The GoFundMe page came after Williams said that she doesn’t have a lot of money in the treatment facility that her guardian has placed her in.

“I have $15,” she claimed during a rare appearance on The Breakfast Club radio show on Thursday (January 16). “I have $15, what does that do? My money is in prison.”

“The guardian has somebody get me nail polish, like the normal things that I like,” she added. “‘I need a new hairbrush; well this is not the one I want but I guess this is the one I’m forced to use.”

Also in an episode, she hit back at how her guardian, Sabrina Morrissey, claimed in November that Williams was “permanently incapacitated.”

“I am not cognitively impaired, you know what I’m saying? But I feel like I’m in prison,” she said. “I am definitely isolated. To talk to these people who live here, that is not my cup of tea… I’m in this place where the people are in their nineties and their eighties and their seventies… There’s something wrong with these people here on this floor.”

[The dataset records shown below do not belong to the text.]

Definition hr_swp : arr :=
  fun i => SWCbulk2SWPmatric (fractionVolBulk_gravel i) (swc0 i) i.
Definition hr_relCondroot : arr :=
  fun i => fmin 1 (fmax 0 (1 / (1 + powe (hr_swp i / swp50) shapeCond))).
Definition hr_swpwp : arr :=
  fun i => SWCbulk2SWPmatric (fractionVolBulk_gravel i) (swcwp i) i.

(** First loop: row 0 and column 0 are cleared. *)
Definition hydredmat_top (m : mat) : mat :=
  for_up 0 nlyrs (fun m i => mupd (mupd m i 0 0) 0 i 0) m.

(** The pairs between which water moves: at least one layer above
    wilting point and neither layer frozen. *)
Definition pair_active (i j : nat) : bool :=
  (LT (hr_swp i) (hr_swpwp i) || LT (hr_swp j) (hr_swpwp j))
  && Nat.eqb (lyrFrozen i) 0 && Nat.eqb (lyrFrozen j) 0.

(** The flux written to [hydredmat[i][j]] for an active pair.  Where
    [Rx] is 1 (the layer holds all the roots) the code divides by zero and
    the flux is an infinity or a NaN; the total division of [Q] does not
    follow it there, and what is stated of the fluxes of all layers
    excludes that case. *)
Definition pair_flux (i j : nat) : Q :=
  let Rx := if GT (swc0 i) (swc0 j) then lyrRootCo i else lyrRootCo j in
  maxCondroot * 10 / 24 * (hr_swp j - hr_swp i)
    * fmax (hr_relCondroot i) (hr_relCondroot j)
    * (lyrRootCo i * lyrRootCo j / (1 - Rx)).

(** Second loop, over the pairs [1 <= i < j < nlyrs]; it also clears
    [hydred[i]] and the diagonal. *)
Definition hydredmat_pairs (hm : arr * mat) : arr * mat :=
  for_up 1 nlyrs (fun hm i =>
    let hydred1 := upd (fst hm) i 0 in
    let m1 := mupd (snd hm) i i 0 in
    (hydred1,
     for_up (i + 1) nlyrs (fun m j =>
       if pair_active i j then
         let m' := mupd m i j (pair_flux i j) in
         mupd m' j i (- m' i j)
       else mupd (mupd m j i 0) i j 0) m1)) hm.

Definition row_sum (m : mat) (i : nat) : Q :=
  for_up 0 nlyrs (fun acc j => acc + m i j) 0.

(** Third loop: a row extracting more than the layer's available water is
    scaled down, together with its column. *)
Definition hydredmat_scale (m : mat) : mat :=
  for_up 0 nlyrs (fun m i =>
    let hydred_sum := row_sum m i in
    let swa := fmax 0 (swc0 i - swcwp i) in
    if LT hydred_sum 0 && GT (- hydred_sum) swa then
      for_up 0 nlyrs (fun m j =>
        let m' := mupd m i j (m i j * (swa / - hydred_sum)) in
        mupd m' j i (m' j i * (swa / - hydred_sum))) m
    else m) m.

(** [hydredmat] as it stands before and after the available-water
    scaling; [hydredmat0] is the uninitialised automatic array. *)
Definition hydredmat_before (hydredmat0 : mat) (hydred : arr) : mat :=
  snd (hydredmat_pairs (upd hydred 0 0, hydredmat_top hydredmat0)).

Definition hydredmat_after (hydredmat0 : mat) (hydred : arr) : mat :=
  hydredmat_scale (hydredmat_before hydredmat0 hydred).

(** Returns [(swc, hydred)]. *)
Definition hydraulic_redistribution (hydredmat0 : mat) (hydred : arr)
    (scale : Q) : arr * arr :=
  let hydred0 := upd hydred 0 0 in
  let m0 := hydredmat_top hydredmat0 in
  let hm := hydredmat_pairs (hydred0, m0) in
  let m := hydredmat_scale (snd hm) in
  for_up 0 nlyrs (fun sh i =>
    let hydred1 :=
      for_up 0 nlyrs (fun h j => upd h i (h i + m i j * scale)) (snd sh) in
    (upd (fst sh) i (fst sh i + hydred1 i), hydred1)) (swc0, fst hm).

(** What the first two loops leave in [hydredmat[a][b]]. *)
Definition pair_entry (a b : nat) : Q :=
  if Nat.eqb a 0 || Nat.eqb b 0 || Nat.eqb a b then 0
  else if (a <? b)%nat then
    if pair_active a b then pair_flux a b else 0
  else
    if pair_active b a then - pair_flux b a else 0.

End Hydred.

End Flow.


(** *** Vocabulary of the statements about soil water *)

(** The tolerance of the soil-water invariant. *)
Definition eps : Q := 1 # 1000000000.

(** The soil-water invariant of the spec: every layer within
    [[swcmin - eps, swcsat + eps]]. *)
Definition in_band (nlyrs : nat) (swcmin swcsat a : arr) : Prop :=
  forall i, (i < nlyrs)%nat -> swcmin i - eps <= a i /\ a i <= swcsat i + eps.

(** The per-layer parameter constraints of the data model. *)
Definition data_model (nlyrs : nat)
    (swcmin swcfc swcwp swcsat impermeability : arr) : Prop :=
  forall i, (i < nlyrs)%nat ->
    0 <= swcmin i /\ swcmin i <= swcfc i /\ swcwp i <= swcsat i
    /\ 0 <= impermeability i <= 1.

(** The lower edge of the band. *)
Definition band_floor (swcmin : arr) : arr := fun k => swcmin k - eps.

(** A lower profile [lo] under the first [nlyrs] cells of [a]. *)
Definition above (nlyrs : nat) (lo a : arr) : Prop :=
  forall k, (k < nlyrs)%nat -> lo k <= a k.

(** [drain[k]] as far as a percolation loop has written it on entry to
    iteration [i]. *)
Definition written (i : nat) (d : arr) (k : nat) : Q :=
  if (k <? i)%nat then d k else 0.

(** The cells of row and column [i] beyond the diagonal, up to [J]. *)
Definition on_cross (i J a b : nat) : bool :=
  (Nat.eqb a i && (i <? b)%nat && (b <? J)%nat)
  || (Nat.eqb b i && (i <? a)%nat && (a <? J)%nat).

Williams’ niece Alex also called on to The Breakfast Club to defend her. “My aunt sounds great,” she said. “I’ve seen her, in a very limited capacity, but I’ve seen her and we’re talking to her. This does not match an incapacitated person.”

Williams is best known for her eponymously titled chat show, The Wendy Williams Show, which she hosted from 2008 to 2021. She stepped away as host due to medical issues, with numerous guest hosts filling in. It was later canceled in 2022.

In May 2022, she entered court-ordered guardianship, following a pattern of concerns about her welfare and finances. This also came after Wells Fargo froze her bank accounts and filed a petition to obtain temporary financial guardianship over her, arguing she was of “unsound mind.”

In a court filing obtained by The Independent in November 2024, Morrissey said that Williams was “permanently incapacitated.”

In February 2024, Morrissey unsuccessfully attempted to prevent Lifetime from releasing the documentary Where is Wendy Williams? The appellate judge ruled that preventing the documentary release would be an “impermissible prior restraint on speech that violates the First Amendment of the institution.”

Williams’s guardian went on to file a lawsuit against Lifetime and the production companies — Entertainment One Reality Productions, Lifetime Entertainment Services, A&E Television Networks, Creature Films, and Mark Ford — days later before amending her complaint in September.

Where is Wendy Williams? featured numerous scenes of the former talk show host unsteady, belligerent, confused, and also drunk. Her manager would regularly find liquor bottles hidden throughout her apartment, behavior that producers say unnerved them while filming.